Starbucks (NASDAQ: SBUX) stock slipped when the market opened yesterday morning after the coffeehouse reported sales that were below analyst expectations. The coffee chain company explained during the report that the pandemic is continuing to hurt its business. 

This article was originally published on MyWallSt — Investing Is for Everyone. We Show You How to Succeed.


Starbucks earnings report

Shareholders were feeling optimistic before the call as the company’s previous earnings beat expectations and the stock has witnessed a recent rally, jumping more than 20% since the start of November. However, the situation remains that the virus is still a present threat to people’s health and for businesses as vaccine administrations have only just begun. 

The company recorded adjusted earnings per share (EPS) of $0.61 on revenue of $6.75 billion, down 5% year-over-year (YoY). Wall Street expected an EPS of $0.55 on revenue of $6.91 billion. 

The beverage provider really missed when it came to global same-store sales, which were down 5% for Q4 2020. This drop was fueled by a 19% reduction in transaction volume, even though average order totals managed to rise 17% in the same period. Sales in stores in the U.S. were hit the hardest, with a 6% decline in comparable sales, while international sales were 3% lower. Starbucks margins also declined, impacted by lower demand from consumers and higher wage costs due to the pandemic. 

Starbucks stated that for the upcoming quarter, it expects an EPS of between $0.45 and $0.50 — which is below the $0.59 analysts were predicting. 


Impact of COVID-19 on Starbucks

The recent health emergency has had a devastating impact on the coffee giant as lockdown restrictions resulted in many of its 33,000 cafes, which are dotted around the world, being restricted or forced to close. Away-from-home coffee has not been popular as consumers were instructed to only leave the house for necessary purposes, meaning luxuries like expensive coffee were one of the first commodities to see their sales fall.  
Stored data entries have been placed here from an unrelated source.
(* ===== verification/GoText.v ===== *)
(** More of Go's text functions: white space, substrings, fields, lines
    ([bufio.Scanner]) and decimal numbers ([strconv]). *)

From S2P Require Export GoStrings GoBase.

#[local] Open Scope Z_scope.

(** A byte slice as a string, and back. *)
Definition bytes_string (b : list Z) : string := of_chars (ascii_of <$> b).
Definition string_bytes (s : string) : list Z := byte_of <$> chars s.

(** The runes [unicode.IsSpace] accepts, in UTF-8. *)
Definition space_runes : list (list Z) :=
  [[9]; [10]; [11]; [12]; [13]; [32]; [194; 133]; [194; 160]; [225; 154; 128]; [226; 128; 168]; [226; 128; 169];
   [226; 128; 175]; [226; 129; 159]; [227; 128; 128]] ++ ((λ n, [226; 128; n]) <$> seqZ 128 11).
(** [l] without the first of [runes] it starts with. *)
Definition strip_rune (runes : list (list Z)) (l : list Z) : option (list Z) :=
  head (omap (λ r, if decide (take (length r) l = r) then Some (drop (length r) l) else None) runes).
Fixpoint trim_runes (fuel : nat) (runes : list (list Z)) (l : list Z) : list Z :=
  match fuel, strip_rune runes l with
  | S fuel, Some l' => trim_runes fuel runes l'
  | _, _ => l
  end.
Definition trim_front (runes : list (list Z)) (l : list Z) : list Z := trim_runes (length l) runes l.
(** [strings.TrimSpace]. *)
Definition TrimSpace (s : string) : string :=
  bytes_string (reverse (trim_front (reverse <$> space_runes) (reverse (trim_front space_runes (string_bytes s))))).

(** [strings.Fields]: [cur] is the field being read, in reverse. *)
Definition push_field (cur : list Z) (rest : list string) : list string :=
  match cur with [] => rest | _ => bytes_string (reverse cur) :: rest end.
Fixpoint fields_loop (fuel : nat) (cur l : list Z) : list string :=
  match fuel, l with
  | S fuel, b :: l' =>
      match strip_rune space_runes l with
      | Some l' => push_field cur (fields_loop fuel [] l')
      | None => fields_loop fuel (b :: cur) l'
      end
  | _, _ => push_field cur []
  end.
Definition Fields (s : string) : list string := fields_loop (String.length s) [] (string_bytes s).

(** *** Substrings *)

(** The text before and after the first [sub], if there is one. *)
Fixpoint cut_chars (sub l : list ascii) : option (list ascii * list ascii) :=
  if list_prefixb sub l then Some ([], drop (length sub) l)
  else match l with
       | [] => None
       | a :: l => (λ p, (a :: p.1, p.2)) <$> cut_chars sub l
       end.
(** [strings.Cut], and the two halves around [strings.Index]. *)
Definition Cut (s sep : string) : option (string * string) :=
  (λ p, (of_chars p.1, of_chars p.2)) <$> cut_chars (chars sep) (chars s).

(** [strings.ReplaceAll] of a text that is not empty. *)
Fixpoint replace_chars (fuel : nat) (old new l : list ascii) : list ascii :=
  match fuel, cut_chars old l with
  | S fuel, Some (before, after) => before ++ new ++ replace_chars fuel old new after
  | _, _ => l
  end.
Definition ReplaceText (s old new : string) : string :=
  of_chars (replace_chars (String.length s) (chars old) (chars new) (chars s)).

Definition TrimPrefix (s p : string) : string :=
  if HasPrefix s p then of_chars (drop (String.length p) (chars s)) else s.
Definition TrimSuffix (s p : string) : string :=
  if HasSuffix s p then of_chars (take (String.length s - String.length p) (chars s)) else s.
(** [strings.TrimRight(s, "\r\n")]. *)
Definition TrimNewlines (s : string) : string :=
  of_chars (reverse (drop_while (λ a, (byte_of a =? 10) || (byte_of a =? 13)) (reverse (chars s)))).

(** [strings.ToLower], as far as it yields ASCII and Latin-1 letters: the ASCII
    letters, the Kelvin and the angstrom signs (E2 84 AA, E2 84 AB), the dotted
    capital I (C4 B0), and the capitals of Latin-1 (C3 80 to C3 9E, without the
    multiplication sign C3 97). *)
Definition latin1_lower (a : ascii) : ascii :=
  if (128 <=? byte_of a) && (byte_of a <=? 158) && negb (byte_of a =? 151) then ascii_of (byte_of a + 32) else a.
Fixpoint lower_chars (l : list ascii) : list ascii :=
  match l with
  | "195"%char :: a :: l' => "195"%char :: latin1_lower a :: lower_chars l'
  | "196"%char :: "176"%char :: l' => "i"%char :: lower_chars l'
  | "226"%char :: "132"%char :: "170"%char :: l' => "k"%char :: lower_chars l'
  | "226"%char :: "132"%char :: "171"%char :: l' => "195"%char :: "165"%char :: lower_chars l'
  | a :: l' => lower_ascii a :: lower_chars l'
  | [] => []
  end.
Definition ToLower (s : string) : string := of_chars (lower_chars (chars s)).

(** [strings.Join] with any separator. *)
Fixpoint JoinText (ss : list string) (sep : string) : string :=
  match ss with [] => "" | [s] => s | s :: ss => s +:+ sep +:+ JoinText ss sep end.

(** *** Lines *)

(** A newline, and [bufio.Scanner] over a text: the lines without their ends
    (a final empty one is none), and the error that stops it at a line too long
    for its buffer. *)
Definition newline : ascii := "010"%char.
Definition nl : string := String newline "".
Definition drop_cr (l : list ascii) : list ascii :=
  match reverse l with "013"%char :: r => reverse r | _ => l end.
Definition max_token : nat := 65536.
Definition ErrTooLong := ESentinel "bufio.Scanner: token too long".
Fixpoint scan_lines (ls : list (list ascii)) : list string * option error :=
  match ls with
  | [] => ([], None)
  | [[]] => ([], None)
  | l :: ls =>
      if (max_token <=? length l)%nat then ([], Some ErrTooLong) else
      let '(rest, err) := scan_lines ls in (of_chars (drop_cr l) :: rest, err)
  end.
Definition Scan (s : string) : list string * option error := scan_lines (split_chars newline (chars s)).

(** *** Numbers *)

Definition dec_digit (a : ascii) : option Z :=
  let n := byte_of a in if (48 <=? n) && (n <=? 57) then Some (n - 48) else None.
Fixpoint dec_value (acc : Z) (l : list ascii) : option Z :=
  match l with
  | [] => Some acc
  | a :: l => match dec_digit a with Some d => dec_value (acc * 10 + d) l | None => None end
  end.
(** [strconv.ParseInt(s, 10, 64)]: a sign and digits, within 64 bits. *)
Definition ParseInt (s : string) : option Z :=
  let '(neg, l) := match chars s with
                   | "-"%char :: l => (true, l)
                   | "+"%char :: l => (false, l)
                   | l => (false, l)
                   end in
  match l with
  | [] => None
  | _ => match dec_value 0 l with
         | Some n => let n := if (neg : bool) then - n else n in
                     if (- 2 ^ 63 <=? n) && (n <? 2 ^ 63) then Some n else None
         | None => None
         end
  end.

(** [strconv.ParseUint] of two hexadecimal digits. *)
Definition hex_digit (a : ascii) : option Z :=
  let n := byte_of a in
  if (48 <=? n) && (n <=? 57) then Some (n - 48)
  else if (97 <=? n) && (n <=? 102) then Some (n - 87)
  else if (65 <=? n) && (n <=? 70) then Some (n - 55)
  else None.
Definition ParseHex2 (a b : ascii) : option Z :=
  match hex_digit a, hex_digit b with Some x, Some y => Some (x * 16 + y) | _, _ => None end.

(** *** The first occurrence *)

Lemma list_prefixb_app sub l : list_prefixb sub (sub ++ l) = true.
Proof. induction sub as [|a sub IH]; [done|]. simpl. by rewrite bool_decide_eq_true_2. Qed.

(** [sub] first occurs where it was put, when nothing before reaches it. *)
Lemma cut_chars_first sub p l :
  (∀ i, (i < length p)%nat → list_prefixb sub (drop i (p ++ sub ++ l)) = false) →
  cut_chars sub (p ++ sub ++ l) = Some (p, l).
Proof.
  induction p as [|a p IH]; intros Hp.
  - change ([] ++ sub ++ l) with (sub ++ l).
    assert (E : list_prefixb sub (sub ++ l) = true) by apply list_prefixb_app.
    destruct (sub ++ l) as [|b m] eqn:Em; simpl; rewrite E; rewrite <-Em, drop_app_length; done.
  - simpl. pose proof (Hp 0%nat ltac:(simpl; lia)) as H0. rewrite drop_0 in H0. simpl in H0. rewrite H0.
    rewrite IH; [done|]. intros i Hi. apply (Hp (S i)). simpl. lia.
Qed.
On a positive note, Starbucks shares have recovered from their March 2020 lows. The stock has jumped almost 17% in the last three months over the prospect of a reopened economy spurred by vaccine rollouts. A focal point for the quarter included a 15% YoY increase in active loyalty card ‘Starbucks Rewards’ holders to 21.8 million people. Furthermore, 278 new store openings resulted in 4% unit growth and mobile orders were up 17% from pre-pandemic times. 

Starbucks CEO Kevin Johnson stated on the call that the Washington-based company had a “very strong” holiday season. Gift card sales exceeded projections and Johnson called the Irish Cream Cold Brew the “new holiday favorite.” 


Recovery in China 

The biggest lift from the earnings report came when Starbucks reported that same-store sales in China rose 5%. The country is the company’s second-largest market and this increase represented the first positive since the outbreak of coronavirus. Next quarter, same-store sales are expected to double in China.  

Starbucks’ earnings report was a stark reminder for Wall Street that even the largest multinational restaurant chains are still struggling with the effects of the pandemic. In Starbucks’ case, U.S. sales have been hit very hard and the earnings call is yet another indication of how China seems to be the only economy in the world right now reporting growth.